With that, Ryan turned to his right and motioned to a guitar player flanking him, one of his friends—one of his crew, as he put it, with tongue firmly in cheek. Ryan’s cheek plus the rest of his face turned serious; then, amid another flurry of clapping, it turned into a grimace. He counted in and jerked his head forward, cueing a jarring chord backed by a furious drum beat.

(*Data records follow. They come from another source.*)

Lemma keeps_setStatus now st : st <> STREAM_SESSION_STATUS_RELEASED -> keeps (setStatus now st).
Proof. intros H s. apply wp_modify. by apply set_status_to_part. Qed.

Lemma keeps_virtual {A} now (f : call D N A) : (forall s, STREAM_SESSION_STATUS_RELEASED ∉ (f s).2) -> keeps (virtual now f).
Proof.
  intros Hf s. unfold virtual. do 2 wp_step. specialize (Hf s). destruct (f s) as [[a d] sts]. cbn in Hf.
  do 3 wp_step. cbn [app]. eapply (part_trans _ [] (set_derived d s) []); [|by apply set_statuses_part].
  destruct s; split; cbn; [done|]. unfold released, stops. cbn. lia.
Qed.

Lemma keeps_respond now m : keeps (respond now m).
Proof.
  apply keeps_bind; [apply keeps_virtual, sendNatResponse_keeps|]. intros r. apply keeps_bind; [by apply keeps_tell|].
  intros []. apply keeps_ret.
Qed.

Ltac keeps_auto := repeat (cbv zeta; lazymatch goal with
  | |- keeps (_ ≫= _) => apply keeps_bind; [|intros ?]
  | |- keeps (mret _) => apply keeps_ret
  | |- keeps get => apply keeps_get
  | |- keeps getStatus => apply keeps_bind; [apply keeps_get|intros ?; apply keeps_ret]
  | |- keeps (modify _) => apply keeps_modify; by intros []
  | |- keeps (setStatus _ _) => by apply keeps_setStatus
  | |- keeps (tell _) => by apply keeps_tell
  | |- keeps (respond _ _) => apply keeps_respond
  | |- keeps (virtual _ _) => apply keeps_virtual; first
      [ apply allocMediaPort_keeps | apply setRemoteAddress_keeps | apply startMediaPort_keeps | apply stopMediaPort_keeps
      | apply checkMediaChannelStatus_keeps | apply sendStartRequest_keeps | apply sendVcrMessage_keeps ]
  | |- keeps (match ?x with _ => _ end) => destruct x
  end).

Lemma keeps_init now c p : keeps (session_init now c p).
Proof. unfold session_init. keeps_auto. Qed.

Lemma keeps_initSessionBySdp : keeps initSessionBySdp.
Proof.
  unfold initSessionBySdp. apply keeps_bind; [apply keeps_get|intros this]. destruct (m_SdpInfo this); [apply keeps_ret|].
  apply keeps_bind; [|by intros [r o]; keeps_auto].
  apply keeps_lift. destruct (decodeSdp_ends (z :: l) CMediaSdp_new) as (? & ? & -> & _). eauto.
Qed.

Lemma keeps_start now sdp : keeps (session_start now sdp).
Proof. unfold session_start. keeps_auto; apply keeps_initSessionBySdp. Qed.
Lemma keeps_check now : keeps (checkSessionStatus now).
Proof. unfold checkSessionStatus. keeps_auto. Qed.
Lemma keeps_simulate now : keeps (simulateNatReq now).
Proof. unfold simulateNatReq. keeps_auto. Qed.
Lemma keeps_answer_all now l : keeps (answer_all now l).
Proof. induction l as [|m l IH]; cbn [answer_all]; keeps_auto. exact IH. Qed.
Lemma keeps_recved now : keeps (handleRecvedNatRequest now).
Proof. unfold handleRecvedNatRequest. keeps_auto. apply keeps_answer_all. Qed.
Lemma keeps_drop_all now l : keeps (drop_all now l).
Proof. induction l as [|m l IH]; cbn [drop_all]; keeps_auto. exact IH. Qed.

(** [close] releases the session and stops its port, unless it was released before. *)
Lemma session_close_ok now s :
  wp (session_close now) (fun _ s' o => part s o s' /\ m_enSessionStatus s' = STREAM_SESSION_STATUS_RELEASED) s.
Proof.
  unfold session_close, getStatus. do 4 wp_step. case_bool_decide as Hr.
  { wp_step. split; [apply part_refl|done]. }
  unfold setStatus. do 2 wp_step.
  assert (set_status_to now STREAM_SESSION_STATUS_RELEASED s = put_status STREAM_SESSION_STATUS_RELEASED now s) as ->.
  { unfold set_status_to. rewrite (bool_decide_eq_false_2 (STREAM_SESSION_STATUS_RELEASED <> _)) by (intros H; by apply H).
    rewrite andb_false_r. by rewrite bool_decide_eq_false_2. }
  wp_step. eapply wp_mono; [apply keeps_virtual, stopMediaPort_keeps|]. intros r s' o [Hm Hs]. wp_step.
  assert (m_enSessionStatus s' = STREAM_SESSION_STATUS_RELEASED) as E by (apply Hm; by destruct s).
  split; [|done]. split.
  - rewrite E. split; auto.
  - unfold released in *. rewrite E in Hs |- *. rewrite stops_app. destruct s. cbn in *. rewrite bool_decide_eq_true_2 in * by done.
    rewrite (bool_decide_eq_false_2 (m_enSessionStatus0 = _)) by done. unfold stops in *. cbn. lia.
Qed.

(** *** Both sessions *)

Definition own (o : list (bool * session_call N)) : list (session_call N) := omap (fun '(b, e) => if b : bool then Some e else None) o.
Definition peers (o : list (bool * session_call N)) : list (session_call N) := omap (fun '(b, e) => if b : bool then None else Some e) o.

Definition keeps2 {A} (m : M (CStreamSession D N * CStreamSession D N) (bool * session_call N) A) : Prop :=
  forall w, wp m (fun _ w' o => part w.1 (own o) w'.1 /\ part w.2 (peers o) w'.2) w.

The D, G, F, A chord sequence, sounding a bit like the Velvet Underground’s “Waiting for the man”, rumbled for just a few seconds before Ryan stepped again to the microphone, this time to shout the following:
You are a terrible mother
D,G,F,A chords
You are a terrible mother
D,G,F,A chords
Because you suck
D,G,F,A chord
Because you wouldn’t let me suck
(then, upon a bridge)
You are a terrible mother
(and on and on, with a D,G,F,A chord sequence)
You are a terrible mother…
The snarling refrain was no surprise to anyone. Though not amused necessarily, some of the assembled stood or sat with blank expressions, listening reverently, as if Ryan and his crew were a chamber music quartet. A half a dozen or so others, including Ginny, got up and bopped—that is, they jumped, flailed arms, moved in sloppy circles like toddlers stirred by music but un-moved by its form. One or two girls, ambiguously platonic yet possibly more than friends of Ryan or another band-mate, affected a distinctive move from the punk rock repertoire. Green and purple hair flopped before their eyes, obscuring mock-anger, an expression of style for those who have known exclusion and now dance for the abolition of standard. Ginny, holding a half-drunk glass of white wine in her hand—an almost ubiquitous accessory for her—bopped with alternative purpose. For everyone looking on, she danced like she spoke in social circles: not quite seriously but ever with a bristling edge, perpetually waiting upon a critique of her life. Otherwise, she exuded resilience; fun in the face of trouble; stay at-home Friday nights, waiting up for her teenage son, but only to chat, to bond; not to regulate or nosily inquire. Between themselves, they shared most things, but privately, while she recognized the echo of the Velvet Underground song, she’d let pass the implications—Ryan’s unconscious message that there was someone missing. She’d gotten it; seen it in the grimace that cued the performance and departed from the nice. Some still wait for the man.